Analistas encuestados por Bloomberg ahora estiman una expansión de alrededor del 6.4% para este año, después del 6.8% de 2017.
“El entorno global en general continuará siendo de gran apoyo en términos de la demanda mundial por segundo año consecutivo, y eso va a respaldar al sector de las exportaciones de China”, dijo a Bloomberg Television Grace Ng, economista china de JPMorgan Chase & Co. en Hong Kong.
Gracias a las condiciones favorables, los responsables de política de China comenzaron el nuevo año con una serie de nuevas regulaciones destinadas a reducir la acumulación de riesgo en el sector bancario oficial y entre las entidades crediticias no reguladas.

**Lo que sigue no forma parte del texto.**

(** Every line holds at most [line_size] of the bytes. *)
Lemma bytes_le_lines line_size data_size addrs s :
  0 < line_size → NoDup (bytes_of data_size addrs) →
  (∀ l, touched line_size data_size addrs l → l ∈ s) →
  Z.of_nat (length (bytes_of data_size addrs)) ≤ Z.of_nat (size s) * line_size.
Proof.
  intros HL Hnd Hs.
  assert (bytes_of data_size addrs ⊆+
    (elements s ≫= λ l, seqZ (l * line_size) line_size)) as Hsub.
  { apply NoDup_submseteq; [done|]. intros b (a & k & Ha & Hk & ->)%elem_of_bytes_of.
    apply list_elem_of_bind. exists ((a + k) `div` line_size). split.
    - apply elem_of_seqZ. pose proof (Z.div_mod (a + k) line_size ltac:(lia)).
      pose proof (Z.mod_pos_bound (a + k) line_size HL). lia.
    - apply elem_of_elements, Hs. by exists a, k. }
  apply submseteq_length in Hsub.
  pose proof (length_bind_seqZ (λ l, l * line_size) line_size (elements s)) as Hl.
  change (length (elements s)) with (size s) in Hl. lia.
Qed.

(** A consecutive block of bytes. *)
Lemma size_consecutive_lines line_size base n s :
  0 < line_size → 0 < n →
  (∀ l, l ∈ s ↔ ∃ c, base ≤ c ≤ base + n - 1 ∧ l = c `div` line_size) →
  Z.of_nat (size s) = (base + n - 1) `div` line_size - base `div` line_size + 1.
Proof.
  intros HL Hn Hs.
  pose proof (Z.div_le_mono base (base + n - 1) line_size HL ltac:(lia)).
  assert (s = list_to_set (seqZ (base `div` line_size)
    ((base + n - 1) `div` line_size - base `div` line_size + 1))) as ->.
  { apply set_eq. intros l. rewrite elem_of_list_to_set, elem_of_seqZ, Hs, <-line_between by lia.
    lia. }
  rewrite size_list_to_set by apply NoDup_seqZ. rewrite length_seqZ. lia.
Qed.

(** ** Properties *)

(** C27. The cache-line loop always terminates and computes exactly the lines
    touched: for a cache line size of at least 2, a positive access size and
    addresses whose accesses stay inside the 64-bit address space, line [l] is in
    the result iff some byte of some lane's access lies on it.  When no two lanes
    access the same byte, at least [min_cache_lines_needed] lines are used. *)
Theorem cache_lines_exact line_size data_size items addrs :
  2 ≤ line_size < 256 → 1 ≤ data_size →
  Forall2 (λ item a, item_address item = Ok a) items addrs →
  Forall (access_fits data_size) addrs →
  ∃ s, cache_lines_of line_size data_size items = Ok s ∧
    (∀ l, l ∈ s ↔ ∃ a k, a ∈ addrs ∧ 0 ≤ k < data_size ∧ l = (a + k) `div` line_size) ∧
    (NoDup (bytes_of data_size addrs) →
     Z.of_nat (length items) * data_size + line_size < 2 ^ 64 →
     min_cache_lines_needed line_size data_size (Z.of_nat (length items)) ≤ Z.of_nat (size s)).
Proof.
  intros HL Hd Hia Hfit.
  destruct (cache_lines_of_spec line_size data_size items addrs) as (s & Hs & Hin);
    [lia|done..|]. exists s. split_and!; [done..|]. intros Hnd Hov.
  unfold min_cache_lines_needed. rewrite wrap_small by nia. apply ceil_div_le; [lia|].
  pose proof (bytes_le_lines line_size data_size addrs s ltac:(lia) Hnd
    (λ l, proj2 (Hin l))) as Hb.
  unfold bytes_of in Hb. rewrite (length_bind_seqZ (λ a, a)) in Hb.
  apply Forall2_length in Hia. nia.
Qed.

(** Coalesced accesses: when the lanes together access one contiguous block
    of memory starting at [base] (in any lane order), the number of lines used is
    the number needed when [base] is aligned to a line, and never more than one
    above it, which is the excess the handler's heuristic tolerates. *)
Theorem coalesced_lines line_size data_size items addrs base :
  2 ≤ line_size < 256 → 1 ≤ data_size →
  Forall2 (λ item a, item_address item = Ok a) items addrs →
  Forall (access_fits data_size) addrs →
  items ≠ [] → Z.of_nat (length items) * data_size + line_size < 2 ^ 64 →
  bytes_of data_size addrs ≡ₚ seqZ base (Z.of_nat (length items) * data_size) →
  ∃ s, cache_lines_of line_size data_size items = Ok s ∧
    let needed := min_cache_lines_needed line_size data_size (Z.of_nat (length items)) in
    needed ≤ Z.of_nat (size s) ≤ needed + 1 ∧
    (base `mod` line_size = 0 → Z.of_nat (size s) = needed).
Proof.
  intros HL Hd Hia Hfit Hne Hov Hp.
  destruct (cache_lines_of_spec line_size data_size items addrs) as (s & Hs & Hin);
    [lia|done..|]. exists s. split; [done|]. cbn zeta.
  assert (0 < Z.of_nat (length items)) by (destruct items; cbn [length]; [done|lia]).
  set (n := Z.of_nat (length items) * data_size) in *.
  assert (0 < n) by nia.
  assert (Z.of_nat (size s) = (base + n - 1) `div` line_size - base `div` line_size + 1) as Hsz.
  { apply size_consecutive_lines; [lia..|]. intros l. rewrite Hin. split.
    - intros (a & k & Ha & Hk & ->). exists (a + k). split; [|done].
      assert (a + k ∈ bytes_of data_size addrs) as Hb by (apply elem_of_bytes_of; eauto).
      rewrite Hp, elem_of_seqZ in Hb. lia.
    - intros (c & Hc & ->). assert (c ∈ bytes_of data_size addrs) as Hb
        by (rewrite Hp, elem_of_seqZ; lia).
      apply elem_of_bytes_of in Hb as (a & k & ? & ? & ->). by exists a, k. }
  unfold min_cache_lines_needed. fold n. rewrite wrap_small by lia. rewrite Hsz.
  pose proof (Z.div_mod base line_size ltac:(lia)) as E1.
  pose proof (Z.mod_pos_bound base line_size ltac:(lia)) as B1.
  pose proof (Z.div_mod (base + n - 1) line_size ltac:(lia)) as E2.
  pose proof (Z.mod_pos_bound (base + n - 1) line_size ltac:(lia)) as B2.
  pose proof (Z.div_mod (n + line_size - 1) line_size ltac:(lia)) as E3.
  pose proof (Z.mod_pos_bound (n + line_size - 1) line_size ltac:(lia)) as B3.
  split; [split; nia|]. intros Hal. nia.
Qed.

Section dwarf_properties.
Context `{DhComms, KernelDB kdb}.
Variable hash : bytes → Z.

(** An ISA instruction for the message's file, line and column, of known size
    and of the message's kind of access. *)
Definition matches_source (hdr : wave_header_t) (fname : bytes) (inst : instruction_t) : Prop :=
  hash fname = dwarf_fname_hash hdr ∧ line_ inst = dwarf_line hdr ∧
  column_ inst = dwarf_column hdr ∧
  ∃ sz, instr_size_map !! inst_ inst = Some (AccessSize sz (rw_kind_of (user_data hdr))).

Lemma find_instruction_spec db kernel hdr insts (fname : instruction_t → bytes) :
  (∀ i, i ∈ insts → getFileName db kernel (path_id_ i) = Ok (fname i)) →
  match find_instruction hash db kernel hdr insts with
  | Ok (Some info) => ∃ pre i post, insts = pre ++ i :: post ∧
      matches_source hdr (fname i) i ∧
      Forall (λ j, ¬ matches_source hdr (fname j) j) pre ∧
      di_fname info = fname i ∧ di_isa_instruction info = inst_ i ∧
      instr_size_map !! inst_ i =
        Some (AccessSize (di_access_size info) (rw_kind_of (user_data hdr)))
  | Ok None => Forall (λ j, ¬ matches_source hdr (fname j) j) insts
  | Err _ => False
  end.
Proof.
  induction insts as [|i insts IH]; intros Hf; [by apply list.Forall_nil_2|]. cbn [find_instruction].
  rewrite (Hf i) by (by left). cbn [res_bind].
  assert (¬ matches_source hdr (fname i) i → match find_instruction hash db kernel hdr insts with
    | Ok (Some info) => ∃ pre i0 post, i :: insts = pre ++ i0 :: post ∧
        matches_source hdr (fname i0) i0 ∧
        Forall (λ j, ¬ matches_source hdr (fname j) j) pre ∧
        di_fname info = fname i0 ∧ di_isa_instruction info = inst_ i0 ∧
        instr_size_map !! inst_ i0 =
          Some (AccessSize (di_access_size info) (rw_kind_of (user_data hdr)))
    | Ok None => Forall (λ j, ¬ matches_source hdr (fname j) j) (i :: insts)
    | Err _ => False
    end) as Hskip.
  { intros Hno. specialize (IH ltac:(intros j Hj; apply Hf; by right)).
    destruct (find_instruction hash db kernel hdr insts) as [[info|]|]; [|by constructor|done].
    destruct IH as (pre & j & post & -> & Hm & Hpre & Hrest).
    exists (i :: pre), j, post. split; [done|]. split; [exact Hm|].
    split; [apply list.Forall_cons; by split|exact Hrest]. }
  destruct (_ && _) eqn:Hsrc; [|apply Hskip].
  2:{ intros (E1 & E2 & E3 & _). by rewrite E1, E2, E3, !Z.eqb_refl in Hsrc. }
  apply andb_true_iff in Hsrc as [[H1%Z.eqb_eq H2%Z.eqb_eq]%andb_true_iff H3%Z.eqb_eq].
  destruct (instr_size_map !! inst_ i) as [[sz ty]|] eqn:Hsz; cbn [as_type as_size].
  2:{ apply Hskip. intros (_ & _ & _ & ? & ?). congruence. }
  destruct (Z.eqb_spec ty (rw_kind_of (user_data hdr))) as [->|Hty].
  - exists [], i, insts. unfold matches_source. cbn. split_and!; eauto.
  - apply Hskip. intros (_ & _ & _ & ? & ?). congruence.
Qed.

(** Sizes of the table are real sizes, never the sentinels 0 and 0xffff. *)
Lemma instr_size_map_sizes inst s2u :
  instr_size_map !! inst = Some s2u → as_size s2u ∈ [1; 2; 4; 8; 12; 16].
Proof.
  intros Hl. apply elem_of_list_to_map_2 in Hl.
  assert (Forall (λ p, as_size p.2 ∈ [1; 2; 4; 8; 12; 16]) instr_size_list) as Hall.
  { repeat (apply list.Forall_cons; split; [by apply (bool_decide_unpack _)|]).
    apply list.Forall_nil_2. }
  rewrite list.Forall_forall in Hall. by apply (Hall (inst, s2u)).
Qed.

(** The access size taken from the disassembly.  Without a database there is
    no information; if the database knows no instruction for the line (it
    throws), the result is the sentinel 0xffff that makes the handler drop the
    message; otherwise the first instruction that matches the message's file,
    line, column and kind of access determines file, instruction and size, and
    its size can be confused with neither sentinel; with no such instruction the
    size stays 0. *)
Theorem get_dwarf_info_first_match (kdb_p : option kdb) hdr kernel :
  (∀ db i, kdb_p = Some db → is_Ok (getFileName db kernel (path_id_ i))) →
  (∀ db, kdb_p = Some db → ∀ f, getInstructionsForLine db kernel (dwarf_line hdr) = Err f →
    ∃ w, f = FThrow w) →
  ∃ info, get_dwarf_info hash hdr kernel kdb_p = Ok info ∧
    match kdb_p with
    | None => info = no_dwarf_info
    | Some db =>
        match getInstructionsForLine db kernel (dwarf_line hdr) with
        | Err _ => di_access_size info = 65535
        | Ok insts =>
            (∃ pre i post fname, insts = pre ++ i :: post ∧
               getFileName db kernel (path_id_ i) = Ok fname ∧ matches_source hdr fname i ∧
               (∀ j g, j ∈ pre → getFileName db kernel (path_id_ j) = Ok g →
                 ¬ matches_source hdr g j) ∧
               di_fname info = fname ∧ di_isa_instruction info = inst_ i ∧
               di_access_size info ∈ [1; 2; 4; 8; 12; 16]) ∨
            (info = no_dwarf_info ∧
             ∀ j g, j ∈ insts → getFileName db kernel (path_id_ j) = Ok g →
               ¬ matches_source hdr g j)
        end
    end.
Proof.
  intros Hfile Hthrow. destruct kdb_p as [db|]; [|by exists no_dwarf_info].
  specialize (Hthrow db eq_refl). specialize (λ i, Hfile db i eq_refl) as Hok. cbn [get_dwarf_info].
  destruct (getInstructionsForLine db kernel (dwarf_line hdr)) as [insts|f] eqn:Hi;
    cbn [res_bind].
  2:{ destruct (Hthrow f eq_refl) as [w ->]. by eexists. }
  set (fname i := match getFileName db kernel (path_id_ i) with Ok g => g | Err _ => [] end).
  assert (∀ i, getFileName db kernel (path_id_ i) = Ok (fname i)) as Hf.
  { intros i. unfold fname. by destruct (Hok i) as [g ->]. }
  pose proof (find_instruction_spec db kernel hdr insts fname (λ i _, Hf i)) as Hs.
  destruct (find_instruction hash db kernel hdr insts) as [[info|]|]; [| |done].
  - destruct Hs as (pre & i & post & -> & Hm & Hpre & Hn & Hin & Hsz).
    exists info. split; [done|]. left. exists pre, i, post, (fname i).
    do 3 (split; [done|]). split.
    + intros j g Hj Hg. rewrite Hf in Hg. injection Hg as <-.
      rewrite list.Forall_forall in Hpre. by apply Hpre.
    + split_and!; [done..|]. by apply instr_size_map_sizes in Hsz.
  - exists no_dwarf_info. split; [done|]. right. split; [done|]. intros j g Hj Hg.
    rewrite Hf in Hg. injection Hg as <-. rewrite list.Forall_forall in Hs. by apply Hs.
Qed.
End dwarf_properties.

Durante los primeros días de 2018, los principales reguladores del país anunciaron normativas que rigen la participación de los bancos en el otorgamiento de préstamos comisionados, prohibieron a las compañías de seguros extender préstamos bajo la apariencia de inversión de capital y reforzaron la supervisión de la negociación de bonos apalancados.
Esos cambios en las reglas siguen a una secuencia de ajuste más sostenida que persigue el Banco Popular de China, el que el año pasado elevó tres veces la tasa clave que cobra a los bancos por liquidez.
El gobierno de Xi Jinping ha señalado que si el crecimiento se desacelera como resultado de sus múltiples esfuerzos por reformar la economía, está bien.